**What needs to be done:** Below are some records. How many of their lines contain the string "shutdown"? Answer with the number alone.
________________
Lemma keeps_RecoveryMessagesPool env : keeps env (RecoveryMessagesPool env).
Proof.
  pose proof (keeps_recovery_round env).
  assert (Hstart : keeps env (tryToStartRecovery env)).
  { unfold tryToStartRecovery. apply keeps_bind; [apply keeps_set_key|]. intros [e|]; [apply keeps_ret|].
    intros q Hq. fold last_options. destruct (memory_Find_returns env (Some last_options) (storage q)) as [[ms err] E]; [apply Hq|].
    erewrite bind_eq by (unfold ask_storage; rewrite E; reflexivity).
    destruct err as [e|]; [destruct ms; by apply keeps_ret|]. destruct ms as [|lm ms].
    { clear E. revert q Hq. apply keeps_bind; [|intros ?]; keep. }
    pose proof (memory_Find_stored _ _ _ _ (proj1 (proj1 Hq)) E) as Hst. apply Forall_inv in Hst.
    assert (Hid : exists text, GetStringInternalId lm = Ret text) by (by eapply stored_internal_id; [apply Hq|]).
    clear E Hst. revert q Hq. apply keeps_bind; [by apply keeps_ask_storage|intros ?; keep]. }
  unfold RecoveryMessagesPool, isRecovering. keep.
Qed.

Lemma keeps_task_fn env answers t metricsMap : keeps env (task_fn env answers t metricsMap).
Proof.
  pose proof keeps_ProcessLockPool. pose proof keeps_ProcessTimeoutMessages. pose proof keeps_ComputeMetrics.
  pose proof keeps_RecoveryMessagesPool. pose proof keeps_RemoveTTLMessages. pose proof keeps_RemoveExceedingMessages.
  destruct t; cbn [task_fn]; keep.
Qed.

(** ** The process *)

Definition event_valid (e : process_event) : Prop :=
  match e with Request _ op => op_valid op | TaskRun _ _ _ _ => True end.

Definition events_clock (now : Time) (h : list process_event) : Prop :=
  StronglySorted Z.le (now :: map event_time h).

(** One event: a request, or a run of a task. *)
Lemma process_step_keeps e now (b : Background MemoryStorage MemoryCache AuditLog) :
  event_valid e -> now <= event_time e -> agree (at_time now) (pool b) ->
  exists b', process_step e b = Ret (b', None) /\ agree (at_time (event_time e)) (pool b') /\
    exists recorded, HousekeeperTaskLatency b' = HousekeeperTaskLatency b ++ recorded /\
      forall name latency, (name, latency) ∈ recorded -> exists env finish answers t,
        e = TaskRun env finish answers t /\ name = task_name t /\ latency = ElapsedTime finish (Now env).
Proof.
  intros He Hle (Hq & Hc & Hb). assert (Hag : agree (at_time (event_time e)) (pool b)).
  { split; [done|]. split; [by eapply complete_later; [|exact Hc]|done]. }
  clear Hq Hc Hb. destruct e as [env op|env finish answers t]; cbn [process_step event_time] in *.
  - destruct (memory_op_returns env op (pool b) (proj1 Hag) He) as (q' & E). rewrite E. cbn.
    eexists. split; [done|]. split; [by eapply (agree_step env); [exact Hag|by apply op_valid_names|exact E]|].
    exists []. rewrite app_nil_r. split; [done|]. intros name latency Hin. by apply elem_of_nil in Hin.
  - unfold executeTask. destruct (keeps_task_fn env answers t (metricsMap b) (pool b) Hag) as (q' & [metrify mm] & E & Hag').
    rewrite E. cbn. eexists. split; [done|]. split; [exact Hag'|]. cbn. destruct metrify.
    + eexists. split; [done|]. intros name latency [= -> ->]%list_elem_of_singleton. by exists env, finish, answers, t.
    + exists []. rewrite app_nil_r. split; [done|]. intros name latency Hin. by apply elem_of_nil in Hin.
Qed.

(** C9. With the memory storage and cache, requests and tasks in any order,
    each task stopped by a shutdown wherever it asks for one, never panic and
    no request fails: from a queue on which the two agree they run to the end,
    the two agree then at the time of the last event, and a latency is
    recorded for runs of the tasks only. *)
Theorem memory_process_runs h now (b : Background MemoryStorage MemoryCache AuditLog)
    (Hstart : agree (at_time now) (pool b)) (Hclock : events_clock now h)
    (Hvalid : Forall event_valid h) :
  exists b', process_runs h b b' /\
    agree (at_time (List.last (map event_time h) now)) (pool b') /\
    exists recorded, HousekeeperTaskLatency b' = HousekeeperTaskLatency b ++ recorded /\
      forall name latency, (name, latency) ∈ recorded -> exists env finish answers t,
        TaskRun env finish answers t ∈ h /\ name = task_name t /\ latency = ElapsedTime finish (Now env).
Proof.
  revert now b Hstart Hclock. induction Hvalid as [|e h He Hvalid IH]; intros now b Hag Hclock.
  { exists b. split; [done|]. split; [done|]. exists []. rewrite app_nil_r. split; [done|].
    intros name latency Hin. by apply elem_of_nil in Hin. }
  destruct (process_step_keeps e now b) as (b1 & E & Hag1 & recorded1 & El1 & Hr1); [done| |exact Hag|].
  { unfold events_clock in Hclock. cbn in Hclock. apply StronglySorted_inv in Hclock as [_ Hle].
    by apply Forall_inv in Hle. }
  destruct (IH (event_time e) b1 Hag1) as (b' & Hruns & Hag' & recorded & El & Hr).
  { unfold events_clock in Hclock. by apply StronglySorted_inv in Hclock as [Hclock _]. }
  exists b'. split; [by exists b1|]. split; [cbn [map]; by rewrite last_cons|].
  exists (recorded1 ++ recorded). split; [by rewrite El, El1, app_assoc|].
  intros name latency [Hin|Hin]%elem_of_app; [apply Hr1 in Hin|apply Hr in Hin];
    destruct Hin as (env & finish & answers & t & Hin & ?); exists env, finish, answers, t; set_solver.
Qed.

(** ** A witness *)

(** What a process without a shutdown is told. *)
Definition undisturbed : TaskAnswers := {|
  ongoing := fun _ => false; ongoing_between := false; ongoing_nack := fun _ => false; canceled := fun _ => false |}.

(** Two messages are added; one is pulled, acked with a lock and unlocked by
    the task; the metrics are computed and the recovery finds nothing to do. *)
Definition busy_process : list process_event :=
  [ Request (at_ms 1000) (QAdd [msg "q" "a" 10 0; msg "q" "b" 5 0]);
    TaskRun (at_ms 1500) (at_ms 1510) undisturbed RECOVERY;
    Request (at_ms 2000) (QPull "q" 1 None None 0);
    Request (at_ms 2500) (QAnswer LOCK_ACK (msg "q" "b" 7 500) "");
    TaskRun (at_ms 3100) (at_ms 3102) undisturbed UNLOCK;
    TaskRun (at_ms 3200) (at_ms 3203) undisturbed METRICS;
    TaskRun (at_ms 3300) (at_ms 3300) undisturbed TTL ].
________________
**Exercise output:** 2